Maryland v. King

Posted: January 25, 2015 by beguide in case summaries, Criminal Procedure, Right to Privacy, Technology


WHAT HAPPENED: King was arrested under suspicion of a generally horrible crime; and at the time of his arrest, the Maryland police took a DNA sample without a warrant. The DNA sample was used to link King to the crime and then later used to convict King of the crime.

WHY IS THIS BEFORE THE SUPREME COURT: Sadly, the Court did not review this case to pat the Maryland police on the back for effective police work. The DNA sample was taken pursuant to a Maryland law that allowed police to take DNA samples upon arrest without a warrant, provided that the sample was destroyed shortly after. King argued that taking the sample was a 4th amendment violation, since the police were seizing King’s genetic material without a warrant.

WHAT ARE THE RAMIFICATIONS OF THIS DECISION: The decision would stand to either benefit or hinder police work in lieu of current developments in genetics and DNA testing. As science continues to develop regarding our ability to use DNA in connecting or exonerating accused defendants, the King case stood to balance the 4th Amendment against an effective way of linking defendants to crimes.

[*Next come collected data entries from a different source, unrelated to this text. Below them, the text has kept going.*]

(** ** The state of a [LazyMeshGrid] instance *)

Lemma is_grid_extend (h l : list pyobj) (self : ref) (c : Cell) (s : Q)
      (o : ndarray Q) :
  is_grid h self c s o -> is_grid (h ++ l) self c s o.
Proof.
  intros (g & v0 & v1 & v2 & oo & H). exists g, v0, v1, v2, oo.
  destruct (cell_lengths c) as [[la lb] lc].
  destruct H as (H1 & H2 & H3 & H4 & H5 & H6 & H7 & H8 & H9).
  repeat split; try (apply lookup_app_l_Some; assumption). assumption.
Qed.

Lemma is_grid_shape (w : world) (self : ref) (c : Cell) (s : Q) (o : ndarray Q) :
  is_grid (heap w) self c s o ->
  grid_shape w self =
  Some (map (fun l => Z.of_nat (np.arange_len 0 l s)) (lengths c) ++ [3%Z]).
Proof.
  intros (g & v0 & v1 & v2 & oo & H). unfold grid_shape, lengths.
  destruct (cell_lengths c) as [[la lb] lc].
  destruct H as (H1 & H2 & H3 & H4 & H5 & H6 & H7 & H8 & H9).
  now rewrite H1, H7.
Qed.

(** *** The constructor *)

Lemma bind_assoc {A B C : Type} (m : M A) (k1 : A -> M B) (k2 : B -> M C)
      (w : world) :
  ((m ≫= k1) ≫= k2) w = (m ≫= (fun x => k1 x ≫= k2)) w.
Proof.
  unfold mbind, M_bind, bind. destruct (m w) as [[a | e] w']; reflexivity.
Qed.

Lemma ret_bind {A B : Type} (a : A) (k : A -> M B) (w : world) :
  (mret a ≫= k) w = k a w.
Proof. reflexivity. Qed.

Ltac run_norm :=
  repeat first [ rewrite bind_assoc | rewrite ret_bind ]; cbn [heap trace].

Ltac run tac := run_norm; run_with tac; run_norm.

Lemma origin_array_lookup (w : world) (r : ref) (o : ndarray Q) :
  origin_array w (Some r) = Some o ->
  exists oo, heap w !! r = Some oo /\ as_float oo = Some o
             /\ ((exists y, oo = FloatArray y) \/ (exists y, oo = IntArray y)).
Proof.
  unfold origin_array. destruct (heap w !! r) as [[a | a | | |] |]; try discriminate.
  - intros H. eexists. repeat split; eauto.
  - intros H. eexists. repeat split; eauto.
Qed.

Lemma LazyMeshGrid_init_ok (w : world) (cell_ : ref) (c : Cell) (s : Q)
      (origin_ : option ref) (o : ndarray Q) :
  heap w !! cell_ = Some (CellObj c) ->
  ~ s == 0 ->
  origin_array w origin_ = Some o ->
  exists (self : ref) (l : list pyobj),
    LazyMeshGrid_init cell_ s origin_ w
    = (Ok self, World (heap w ++ l) (trace w))
    /\ is_grid (heap w ++ l) self c s (NdArray (1%nat :: arr_shape o) (arr_data o)).
Proof.
  intros Hc Hs Ho. destruct w as [h t].
  enough (exists self H',
             LazyMeshGrid_init cell_ s origin_ (World h t) = (Ok self, World H' t)
             /\ is_grid H' self c s (NdArray (1%nat :: arr_shape o) (arr_data o))
             /\ exists l, H' = h ++ l) as (self & H' & E & G & l & ->)
      by (exists self, l; split; assumption).
  cbn [heap trace] in Hc. unfold LazyMeshGrid_init.
  run_load.
  unfold lengths. destruct c as [rows [[la lb] lc]]. cbn [cell_lengths vec3_list mapM].
  do 3 (run ltac:(now apply arange_ok);
        run ltac:(eapply true_divide_ok; [heap_lookup | reflexivity])).
  cbn [arr_shape arr_data].
  fold (grid_vector_data la s) (grid_vector_data lb s) (grid_vector_data lc s).
  fold (grid_vector_obj la s) (grid_vector_obj lb s) (grid_vector_obj lc s).
  run ltac:(reflexivity).
  run_load. cbn [mapM].
  do 3 (run ltac:(eapply len_float_ok; heap_lookup)).
  run ltac:(reflexivity).
  destruct origin_ as [r |].
  - apply origin_array_lookup in Ho as (oo & Hr & Hoo & Hty). cbn [heap] in Hr.
    run_norm.
    match goal with
    | |- context [np.expand_dims0 r ≫= _] =>
        match goal with
        | |- context [World ?H t] =>
            destruct (expand_dims0_ok (World H t) r oo o) as (o' & E & Ho');
            [cbn [heap]; heap_lookup | assumption | assumption |]
        end
    end.
    run ltac:(exact E).
    eexists _, _. split; [reflexivity |]. split.
    + unfold is_grid. cbn [cell_lengths]. eexists _, _, _, _, o'.
      repeat split; cbn [cell scaled_grid_vectors shape origin];
        try heap_lookup; try assumption.
    + cbn [heap]. rewrite <- !app_assoc. eexists. reflexivity.
  - injection Ho as <-.
    run ltac:(reflexivity).
    match goal with
    | |- context [np.expand_dims0 ?r ≫= _] =>
        match goal with
        | |- context [World ?H t] =>
            destruct (expand_dims0_ok (World H t) r
                        (FloatArray (NdArray [3%nat] [0; 0; 0]))
                        (NdArray [3%nat] [0; 0; 0])) as (o' & E & Ho');
            [cbn [heap]; heap_lookup | left; eexists; reflexivity | reflexivity |]
        end
    end.
    run ltac:(exact E).
    eexists _, _. split; [reflexivity |]. split.
    + unfold is_grid. cbn [cell_lengths]. eexists _, _, _, _, o'.
      repeat split; cbn [cell scaled_grid_vectors shape origin];
        try heap_lookup; try assumption.
    + cbn [heap]. rewrite <- !app_assoc. eexists. reflexivity.
Qed.

Lemma LazyMeshGrid_init_zero_step (w : world) (cell_ : ref) (c : Cell) (s : Q)
      (origin_ : option ref) :
  heap w !! cell_ = Some (CellObj c) -> s == 0 ->
  LazyMeshGrid_init cell_ s origin_ w = (Raise ValueError, w).
Proof.
  intros Hc Hs. unfold LazyMeshGrid_init. run_load.
  unfold lengths. destruct c as [rows [[la lb] lc]]. cbn [cell_lengths vec3_list mapM].
  run_norm. erewrite bind_Raise; [reflexivity |]. now apply arange_zero_step.
Qed.

(** *** Indexing *)

Lemma is_3xN_shape (indices : ndarray Z) :
  is_3xN indices = true <-> exists N, arr_shape indices = [3%nat; N].
Proof.
  unfold is_3xN. destruct indices as [[| a [| b [| ? ?]]] d]; cbn.
  - split; [discriminate | intros [N H]; discriminate].
  - split; [discriminate | intros [N H]; discriminate].
  - rewrite Nat.eqb_eq. split.
    + intros ->. now exists b.
    + intros [N H]. now injection H.
  - split; [discriminate | intros [N H]; discriminate].
Qed.

Lemma LazyMeshGrid_getitem_bad_shape (w : world) (self : ref) (indices : ndarray Z) :
  is_3xN indices = false ->
  LazyMeshGrid_getitem self indices w
  = (Raise NotImplementedError, World (heap w ++ [IntArray indices]) (trace w)).
Proof.
  intros H. unfold LazyMeshGrid_getitem.
  run ltac:(reflexivity). fold (is_3xN indices). now rewrite H.
Qed.

Lemma grid_vector_ok (w : world) (self : ref) (g : LazyMeshGrid)
      (l : list ref) (i : nat) (v : ref) :
  heap w !! self = Some (Instance g) ->
  heap w !! scaled_grid_vectors g = Some (PyList l) ->
  l !! i = Some v ->
  grid_vector self i w = (Ok v, w).
Proof.
  intros Hg Hl Hv. unfold grid_vector.
  rewrite (bind_Ok _ _ _ _ _ (load_instance_ok _ _ _ Hg)).
  rewrite (bind_Ok _ _ _ _ _ (load_list_ok _ _ _ Hl)).
  now rewrite Hv.
Qed.

Lemma Cell_array_shape (c : Cell) :
  exists y, Cell_array c = NdArray [3%nat; 3%nat] y /\ y = arr_data (Cell_array c).
Proof.
  destruct c as [[[a b] c'] ls]. eexists. split; reflexivity.
Qed.

Lemma iadd_broadcast_error (w : world) (a b : ref) (ob : pyobj) (n m : nat)
      (s : list nat) (x y : list Q) :
  heap w !! a = Some (FloatArray (NdArray [n; m] x)) ->
  heap w !! b = Some ob -> as_float ob = Some (NdArray s y) ->
  np.broadcast2 n m s = None ->
  np.iadd a b w = (Raise ValueError, w).
Proof.
  intros Ha Hb Hob Hs. unfold np.iadd.
  rewrite (bind_Ok _ _ _ _ _ (load_ok _ _ _ Ha)).
  rewrite (bind_Ok _ _ _ _ _ (load_float_ok _ _ _ _ Hb Hob)).
  simpl. now rewrite Hs.
Qed.

Lemma insert_snoc (h : list pyobj) (o o' : pyobj) :
  <[length h := o']> (h ++ [o]) = h ++ [o'].
Proof. rewrite insert_app_r_alt by lia. now rewrite Nat.sub_diag. Qed.

Lemma LazyMeshGrid_getitem_ok (w : world) (self : ref) (c : Cell) (s : Q)
      (o : ndarray Q) (N : nat) (d : list Z) (A B C : list Q) (n' m' : nat) :
  is_grid (heap w) self c s o ->
  length d = (3 * N)%nat ->
  mapM (np.index1 (grid_vector_data (cell_lengths c).1.1 s)) (take N (drop (0 * N) d)) = Some A ->
  mapM (np.index1 (grid_vector_data (cell_lengths c).1.2 s)) (take N (drop (1 * N) d)) = Some B ->
  mapM (np.index1 (grid_vector_data (cell_lengths c).2 s)) (take N (drop (2 * N) d)) = Some C ->
  np.broadcast2 N 3 (arr_shape o) = Some (n', m') ->
  exists (r : ref) (l : list pyobj),
    LazyMeshGrid_getitem self (NdArray [3%nat; N] d) w
    = (Ok r, World (heap w ++ l) (trace w))
    /\ (heap w ++ l) !! r
       = Some (FloatArray (NdArray [N; 3%nat]
                 (np.iadd_data N 3 n' m'
                    (np.matmul N 3 3 (np.interleave3 A B C) (arr_data (Cell_array c)))
                    (arr_data o)))).
Proof.
  intros (g & v0 & v1 & v2 & oo & G) Hd HA HB HC Hbc. destruct w as [h t].
  destruct o as [so yo]. cbn [arr_shape arr_data] in *.
  enough (exists r H',
             LazyMeshGrid_getitem self (NdArray [3%nat; N] d) (World h t)
             = (Ok r, World H' t)
             /\ H' !! r = Some (FloatArray (NdArray [N; 3%nat]
                 (np.iadd_data N 3 n' m'
                    (np.matmul N 3 3 (np.interleave3 A B C) (arr_data (Cell_array c)))
                    yo)))
             /\ exists l, H' = h ++ l) as (r & H' & E & G' & l & ->)
      by (exists r, l; split; assumption).
  destruct (cell_lengths c) as [[la lb] lc] eqn:Hlen. cbn [fst snd] in HA, HB, HC.
  cbn [heap] in G.
  destruct G as (H1 & H2 & H3 & H4 & H5 & H6 & H7 & H8 & H9).
  destruct (Cell_array_shape c) as (y & Hy & ->).
  assert (L0 : length (take N (drop (0 * N) d)) = N) by (rewrite length_take, length_drop; lia).
  assert (L1 : length (take N (drop (1 * N) d)) = N) by (rewrite length_take, length_drop; lia).
  assert (L2 : length (take N (drop (2 * N) d)) = N) by (rewrite length_take, length_drop; lia).
  unfold LazyMeshGrid_getitem.
  run ltac:(reflexivity). cbn [arr_shape length nth Nat.eqb andb negb].
  run ltac:(eapply grid_vector_ok; [heap_lookup | heap_lookup | reflexivity]).
  run ltac:(eapply row_ok; [heap_lookup | lia]).
  run ltac:(eapply fancy_index_ok; [heap_lookup | reflexivity | eassumption]).
  run ltac:(eapply grid_vector_ok; [heap_lookup | heap_lookup | reflexivity]).
  run ltac:(eapply row_ok; [heap_lookup | lia]).
  run ltac:(eapply fancy_index_ok; [heap_lookup | reflexivity | eassumption]).
  run ltac:(eapply grid_vector_ok; [heap_lookup | heap_lookup | reflexivity]).
  run ltac:(eapply row_ok; [heap_lookup | lia]).
  run ltac:(eapply fancy_index_ok; [heap_lookup | reflexivity | eassumption]).
  rewrite L0, L1, L2.
  run ltac:(eapply stack3_axis1_ok; heap_lookup).
  run_load.
  run ltac:(eapply dot_ok; [heap_lookup | reflexivity | heap_lookup | cbn [as_float]; f_equal; exact Hy]).
  run_load.
  run ltac:(eapply iadd_ok; [heap_lookup | heap_lookup | eassumption | eassumption]).
  rewrite insert_snoc.
  eexists _, _. split; [reflexivity |]. split.
  - heap_lookup.
  - rewrite <- !app_assoc. eexists. reflexivity.
Qed.

(** *** The outcome of [__getitem__] as a function of cell, step, origin
    and indices *)

Lemma grows_lookup (w w' : world) (r : ref) (o : pyobj) :
  grows w w' -> heap w !! r = Some o -> heap w' !! r = Some o.
Proof. intros [_ [l ->]] H. now apply lookup_app_l_Some. Qed.

Lemma grows_refl (w : world) : grows w w.
Proof. split; [reflexivity | exists []; now rewrite app_nil_r]. Qed.

Lemma grows_trans (w1 w2 w3 : world) : grows w1 w2 -> grows w2 w3 -> grows w1 w3.
Proof.
  intros [T1 [l1 E1]] [T2 [l2 E2]]. split; [congruence |].
  exists (l1 ++ l2). now rewrite E2, E1, app_assoc.
Qed.

Lemma is_grid_grows (w w' : world) (self : ref) (c : Cell) (s : Q) (o : ndarray Q) :
  grows w w' -> is_grid (heap w) self c s o -> is_grid (heap w') self c s o.
Proof. intros [_ [l ->]]. apply is_grid_extend. Qed.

WHAT WAS THE RULING: The Court ruled 5-4 in favor of the State of Maryland and upheld King’s conviction. The majority opinion was written by Justice Kennedy, who stated that the parameters of the law which had safeguards that would ensure that the search was nominally intrusive was reasonable in light of the benefit it would provide to police.  In balancing the interests of both sides, Kennedy stated that the nominal intrusion of the DNA test was outweighed by the benefit given to law enforcement. The dissent was written by Justice Scalia, who held that the Maryland statute was an unequivocal violation of the 4th Amendment, as it permitted police to search highly private information without a warrant or probable cause. In a style that is commonly described as “scathing”, Scalia read his opinion aloud and warned that the Court was allowing the police to collect your DNA into a national database, regardless of the arrest.

THE GOOD GUYS WON IF YOU: have had any practical experience with the criminal justice system.

THE BAD GUYS WON IF YOU: you a Supreme Court justice who loves literal reads of the Constitution, fiery rhetoric, and 1984 Big Brother conspiracy theories.

WHO WAS RIGHT: This decision predated the podcast by about two years, so let’s say we were both right.